Fewer than 20 sub-Saharan African countries contribute to WHO GLASS a decade after its launch because most African clinical laboratories cannot run bacterial culture-and-sensitivity tests, which are the foundation of AMR surveillance. ARILAC, launched in May 2026, aims to bring eight African states up to GLASS reporting standard.Source: Africa CDC
How does ARILAC relate to the WHO GLASS AMR database?
ARILAC explicitly targets bringing eight African state laboratories to WHO GLASS reporting standard within four years, which would materially improve the African data coverage in GLASS and reduce the wide confidence intervals currently applied to global resistance estimates over African populations.Source: Africa CDC

Background

WHO GLASS (Global Antimicrobial Resistance and Use Surveillance System) is the WHO programme that collects, standardises, and publishes antimicrobial resistance data from participating countries' national surveillance systems. Launched in 2015, GLASS provides the primary global dataset for tracking resistance trends in priority pathogens including E. coli, Klebsiella pneumoniae, Staphylococcus aureus, Streptococcus pneumoniae, and Neisseria gonorrhoeae.

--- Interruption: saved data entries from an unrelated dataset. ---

Lemma pymap_list_index_nested axes (chains : list (list A)) :
  (∀ c x, c ∈ chains → x ∈ c → x ∈ axes) →
  ∃ idx, pymap (pymap (list_index axes)) chains = Ret idx.
Proof.
  intros Hin. induction chains as [|c chains IH]; [by exists []|].
  destruct IH as [idx Hidx]; [set_solver|].
  destruct (pymap_list_index axes c) as [r Hr]; [set_solver|].
  exists (r :: idx). simpl. rewrite Hr. simpl. by rewrite Hidx.
Qed.

Lemma but_last_slice {B} (l : list B) : but_last l ++ last_slice l = l.
Proof. apply take_drop. Qed.

Lemma concat_but_last {B} (ls : list (list B)) :
  concat (but_last <$> ls) ++ concat (last_slice <$> ls) ≡ₚ concat ls.
Proof.
  induction ls as [|l ls IH]; csimpl; [done|].
  rewrite <-IH. rewrite <-(but_last_slice l) at 3. solve_Permutation.
Qed.

(** With the policy [interleave], when the spatial and reduction chains
    partition distinct axes, the space has a single entity and it is a
    permutation of all axis positions. *)
Theorem ReorderSpace_interleave axes kw spatial red :
  NoDup axes → kw_spatial kw = Some spatial → kw_reduce kw = Some red →
  concat spatial ++ concat red ≡ₚ axes →
  ∃ p, ReorderSpace_init axes "interleave" kw =
         Ret (mkSpace KReorder (zlen axes) [ReorderEntity p]) ∧
       p ≡ₚ range 0 (zlen axes).
Proof.
  intros Hnd Hsp Hre Hpart.
  destruct (pymap_list_index_nested axes spatial) as [sidx Hs].
  { intros c x Hc Hx. rewrite <-Hpart. apply elem_of_app. left. apply list_elem_of_concat. eauto. }
  destruct (pymap_list_index_nested axes red) as [ridx Hr].
  { intros c x Hc Hx. rewrite <-Hpart. apply elem_of_app. right. apply list_elem_of_concat. eauto. }
  unfold ReorderSpace_init, reorder_entities. rewrite Hsp, Hre. simpl. rewrite Hs, Hr. simpl.
  destruct (merge_chain_spec (but_last <$> sidx)) as (o & -> & Ho & _).
  destruct (merge_chain_spec ((last_slice <$> sidx) ++ ridx)) as (i & -> & Hi & _).
  simpl. exists (o ++ i). split; [done|].
  rewrite Ho, Hi, concat_app, (assoc_L (++)), concat_but_last.
  destruct (pymap_perm (list_index axes) _ _ _ Hpart (pymap_list_index_all axes Hnd))
    as (t & Ht & Hperm).
  rewrite <-Hperm.
  rewrite (pymap_app_Ret _ _ _ _ _ (pymap_concat _ _ _ Hs) (pymap_concat _ _ _ Hr)) in Ht.
  by injection Ht as <-.
Qed.
End ReorderSpaces.

(** ** Annotate spaces *)

Definition ann_out (t : list string) : list entity :=
  if bool_decide (count_vec t ≤ 1) then [AnnotateEntity (AnnStr <$> t)] else [].

Lemma annotate_generate_spec anns rem : ∀ p rest ents,
  length rest = rem →
  ∃ rest', length rest' = rem ∧
    annotate_generate_space anns rem (length p) (p ++ rest, ents) =
    (Ret tt, (p ++ rest', ents ++ concat ((λ t, ann_out (p ++ t)) <$> tuples anns rem))).
Proof.
  induction rem as [|rem IH]; intros p rest ents Hlen.
  - exists []. destruct rest; [|done]. split; [done|]. simpl. rewrite !app_nil_r.
    unfold sbind, sget, ann_out. destruct (bool_decide _); [done|]. by rewrite app_nil_r.
  - set (out := λ f, concat ((λ t, ann_out (p ++ f :: t)) <$> tuples anns rem)).
    cbn [annotate_generate_space].
    match goal with |- context [sfor ?l ?body ?s0] =>
      destruct (sfor_inv body (λ done st, ∃ rest', length rest' = S rem ∧
         st = (p ++ rest', ents ++ concat (out <$> done))) l s0)
        as (st & Hrun & rest' & Hr' & ->) end.
    + exists rest. split; [done|]. simpl. by rewrite app_nil_r.
    + intros done f rest0 st Hl (r & Hr & ->).
      destruct r as [|r0 r]; [done|]. injection Hr as Hr.
      unfold sbind, sget, sput.
      replace (<[length p:=f]> (p ++ r0 :: r)) with ((p ++ [f]) ++ r); last first.
      { rewrite <-app_assoc, insert_app_r_alt, Nat.sub_diag by lia. done. }
      destruct (IH (p ++ [f]) r (ents ++ concat (out <$> done)) Hr) as (r' & Hr' & Hrun).
      rewrite length_app in Hrun; simpl in Hrun; rewrite Nat.add_1_r in Hrun.
      eexists. split; [exact Hrun|]. exists (f :: r'). split; [simpl; lia|].
      rewrite <-!app_assoc. simpl. do 2 f_equal.
      rewrite concat_fmap_snoc. f_equal. unfold out.
      f_equal. apply list_fmap_ext. intros ? t _. by rewrite <-app_assoc.
    + exists rest'. split; [done|]. rewrite Hrun. do 3 f_equal.
      cbn [tuples]. rewrite concat_fmap_concat, <-list_fmap_compose. f_equal.
      apply list_fmap_ext. intros ? f _. unfold out; simpl.
      by rewrite <-list_fmap_compose.
Qed.

Definition gpu_policies : list string := ["bind_gpu"; "bind_gpu_virtual"; "locate_cache"].

Lemma annotate_try_entities n policy anchor e :
  (0 ≤ n)%Z → policy ∉ gpu_policies →
  Forall (.∈ ["none"; "unroll"; "vec"]) (policy_anns policy) →
  ∃ ents, annotate_entities n policy anchor = Ret ents ∧
    (e ∈ ents ↔ ∃ t, e = AnnotateEntity (AnnStr <$> t) ∧ zlen t = n ∧
       Forall (.∈ policy_anns policy) t ∧ count_vec t ≤ 1).
Proof.
  intros Hn Hpol Hall. unfold annotate_entities.
  do 3 (rewrite decide_False by (intros ->; apply Hpol; set_solver)).
  rewrite bool_decide_true by done.
  destruct (annotate_generate_spec (policy_anns policy) (Z.to_nat n) []
    (replicate (Z.to_nat n) "") [] (length_replicate _ _)) as (rest & _ & Hrun).
  simpl in Hrun. rewrite Hrun. eexists. split; [done|].
  rewrite list_elem_of_concat. split.
  - intros (l & He & Hl). apply list_elem_of_fmap in Hl as (t & -> & Ht).
    apply elem_of_tuples in Ht as [Hlen Ht]. unfold ann_out in He.
    case_bool_decide; [|set_solver]. apply list_elem_of_singleton in He as ->.
    exists t. split; [done|]. split; [unfold zlen; lia|]. done.
  - intros (t & -> & Hlen & Ht & Hv). exists (ann_out t). split.
    + unfold ann_out. rewrite bool_decide_true by done. set_solver.
    + apply list_elem_of_fmap. exists t. split; [done|]. apply elem_of_tuples.
      split; [unfold zlen in Hlen; lia|done].
Qed.

(** For a policy made of [none], [unroll], [vec] and [try] the annotate
    space holds exactly the assignments of one allowed annotation to each axis
    with at most one vectorised axis. *)
Theorem AnnotateSpace_spec n policy anchor :
  (0 ≤ n)%Z → policy ∉ gpu_policies →
  Forall (.∈ ["none"; "unroll"; "vec"]) (policy_anns policy) →
  ∃ sp, AnnotateSpace_init n policy anchor = Ret sp ∧
    ∀ e, e ∈ sp_entities sp ↔ ∃ t, e = AnnotateEntity (AnnStr <$> t) ∧ zlen t = n ∧
       Forall (.∈ policy_anns policy) t ∧ count_vec t ≤ 1.
Proof.
  intros Hn Hpol Hall.
  assert (∃ ents, annotate_entities n policy anchor = Ret ents) as [ents Hents].
  { destruct (annotate_try_entities n policy anchor (OtherOptionEntity VNone) Hn Hpol Hall)
      as (ents & ? & _). eauto. }
  exists (mkSpace KAnnotate n ents). unfold AnnotateSpace_init. rewrite Hents. split; [done|].
  intros e. destruct (annotate_try_entities n policy anchor e Hn Hpol Hall) as (ents' & He & Hiff).
  rewrite Hents in He. injection He as <-. exact Hiff.
Qed.

(** What makes an annotation list safe to apply: known names, and [fuse] only
    where there is a next axis to fuse into. *)
Definition ann_safe (anns : list annval) : Prop :=
  ∀ i a, anns !! i = Some a → ∃ s, a = AnnStr s ∧
    (s ∈ ["none"; "unroll"; "vec"] ++ thread_anns ∨ (s = "fuse" ∧ S i < length anns)).

Section ApplySafe.
Context {Ax T : Type} (fuse : Ax → Ax → Ax).

Lemma annotate_step_safe axis_lens i s (st : apply_state Ax T) :
  s ∈ ["none"; "unroll"; "vec"] ++ thread_anns ∨ (s = "fuse" ∧ S i < length (ap_axes st)) →
  i < length (ap_axes st) →
  ∃ st', annotate_step fuse true axis_lens None None i (AnnStr s) st = (Ret tt, st') ∧
         length (ap_axes st') = length (ap_axes st).
Proof.
  intros Hs Hi. unfold annotate_step.
  destruct (pynth_in_range (ap_axes st) (Z.of_nat i)) as (a & Ha & _); [unfold zlen; lia|].
  case_decide; [by exists st|].
  case_decide; [eexists; unfold sbind, sget, slift, sret, emit; rewrite Ha; done|].
  case_decide; [eexists; unfold sbind, sget, slift, sret, emit; rewrite Ha; done|].
  case_bool_decide; [eexists; unfold sbind, sget, slift, sret, emit; rewrite Ha; done|].
  destruct Hs as [Hs|[-> Hlt]]; [exfalso; set_solver|].
  rewrite decide_True by done.
  destruct (pynth_in_range (ap_axes st) (Z.of_nat (S i))) as (b & Hb & _); [unfold zlen; lia|].
  unfold sbind, sget, slift, sput, emit, pyassert.
  rewrite bool_decide_true by (unfold zlen; lia). rewrite Ha, Hb.
  eexists. split; [done|]. simpl. by rewrite length_insert.
Qed.

Lemma AnnotateEntity_apply_safe anns axis_lens (st : apply_state Ax T) :
  ann_safe anns → length (ap_axes st) = length anns →
  ∃ st', AnnotateEntity_apply fuse anns true axis_lens None None None st = (Ret tt, st') ∧
         length (ap_axes st') = length anns.
Proof.
  intros Hsafe Hlen. unfold AnnotateEntity_apply.
  match goal with |- context [sfor ?l ?body ?s0] =>
    destruct (sfor_inv body (λ _ st, length (ap_axes st) = length anns) l s0)
      as (st' & Hrun & Hl) end; [done| |by exists st'].
  intros done [i a] rest st1 Heq Hst1.
  assert ((i, a) ∈ zip (seq 0 (length anns)) anns) as Hin by (rewrite Heq; set_solver).
  apply list_elem_of_lookup_1 in Hin as [j Hj].
  apply lookup_zip_Some in Hj as [Hj1 Hj2]. apply lookup_seq in Hj1 as [-> Hj1]. simpl.
  destruct (Hsafe j a Hj2) as (s & -> & Hs).
  destruct (annotate_step_safe axis_lens j s st1) as (st2 & Hrun & Hl2).
  - rewrite Hst1. done.
  - lia.
  - exists st2. split; [exact Hrun|]. by rewrite Hl2.
Qed.
End ApplySafe.

Lemma fuse_prefix_safe n tail :
  (0 ≤ n)%Z → tail ≠ [] → Forall (.∈ thread_anns) tail →
  ann_safe (fuse_prefix n tail) ∧ zlen (fuse_prefix n tail) = (n + zlen tail)%Z.
Proof.
  intros Hn Hne Hall.
  assert (length (fuse_prefix n tail) = Z.to_nat n + length tail) as Hlen.
  { unfold fuse_prefix. by rewrite length_fmap, length_app, length_replicate. }
  split; [|unfold zlen; lia].
  intros i a Hi. rewrite Hlen. unfold fuse_prefix in Hi. rewrite list_lookup_fmap in Hi.
  apply fmap_Some in Hi as (s & Hs & ->). exists s. split; [done|].
  apply lookup_app_Some in Hs as [Hs|[Hge Hs]].
  - apply lookup_replicate in Hs as [-> Hlt]. right. split; [done|].
    destruct tail; [done|]. simpl. lia.
  - left. apply elem_of_app. right. rewrite Forall_forall in Hall. apply Hall.
    by eapply list_elem_of_lookup_2.
Qed.

Lemma bind_gpu_safe n :
  (2 ≤ n)%Z → ∃ anns, bind_gpu n = Ret anns ∧ ann_safe anns ∧ zlen anns = n.
Proof.
  intros Hn. unfold bind_gpu.
  destruct (Z.leb_spec 6 n); [|destruct (Z.leb_spec 4 n); [|destruct (Z.leb_spec 2 n); [|lia]]];
    (eexists; split; [done|]);
    (match goal with |- context [fuse_prefix ?k ?tl] =>
       destruct (fuse_prefix_safe k tl) as [Hsafe Hlen];
         [lia|done|apply (bool_decide_unpack _); vm_compute; done|] end);
    (split; [exact Hsafe|rewrite Hlen; unfold zlen; simpl; lia]).
Qed.

(** [bind_gpu] needs at least two axes; with them it annotates every axis,
    and applying the annotation to that many axes never raises, so fusing and
    thread binding always find the axes they name. *)
Theorem bind_gpu_applies {Ax T} (fuse : Ax → Ax → Ax) n axis_lens (st : apply_state Ax T) :
  zlen (ap_axes st) = n →
  ((n < 2)%Z → bind_gpu n = Raise RuntimeError) ∧
  ((2 ≤ n)%Z → ∃ anns st', bind_gpu n = Ret anns ∧ zlen anns = n ∧
     AnnotateEntity_apply fuse anns true axis_lens None None None st = (Ret tt, st') ∧
     zlen (ap_axes st') = n).
Proof.
  intros Hlen. split.
  - intros Hn. unfold bind_gpu.
    destruct (Z.leb_spec 6 n), (Z.leb_spec 4 n), (Z.leb_spec 2 n); by try lia.
  - intros Hn. destruct (bind_gpu_safe n Hn) as (anns & Hb & Hsafe & Hl).
    destruct (AnnotateEntity_apply_safe fuse anns axis_lens st Hsafe) as (st' & Hrun & Hl').
    { unfold zlen in *. lia. }
    exists anns, st'. unfold zlen in *. repeat split; try done. lia.
Qed.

Countries submit data from their national clinical laboratories, which GLASS standardises against a common protocol before publication. WHO publishes annual GLASS reports tracking resistance percentages, drug class by drug class, across participating countries. GLASS data informs WHO's Essential Medicines List, treatment guideline updates, and the global economic modelling of AMR burden.

ARILAC, the Africa CDC-EU AMR laboratory programme launched 6 May 2026 across eight African states, explicitly targets feeding African laboratory results into WHO GLASS to improve its current thin African coverage. Fewer than 20 sub-Saharan African countries contribute data to GLASS a decade after its launch, reflecting the underlying gap that only 1.3% of assessed African laboratories run routine AMR tests. The GLASS dataset is therefore structurally biased towards resistance patterns in high-income clinical settings; its global trend estimates carry wide confidence intervals over African populations, which represent a large and growing share of global antibiotic consumption. Whether ARILAC changes this depends on whether its eight participant-state laboratories achieve the WHO GLASS reporting standard within the four-year programme window.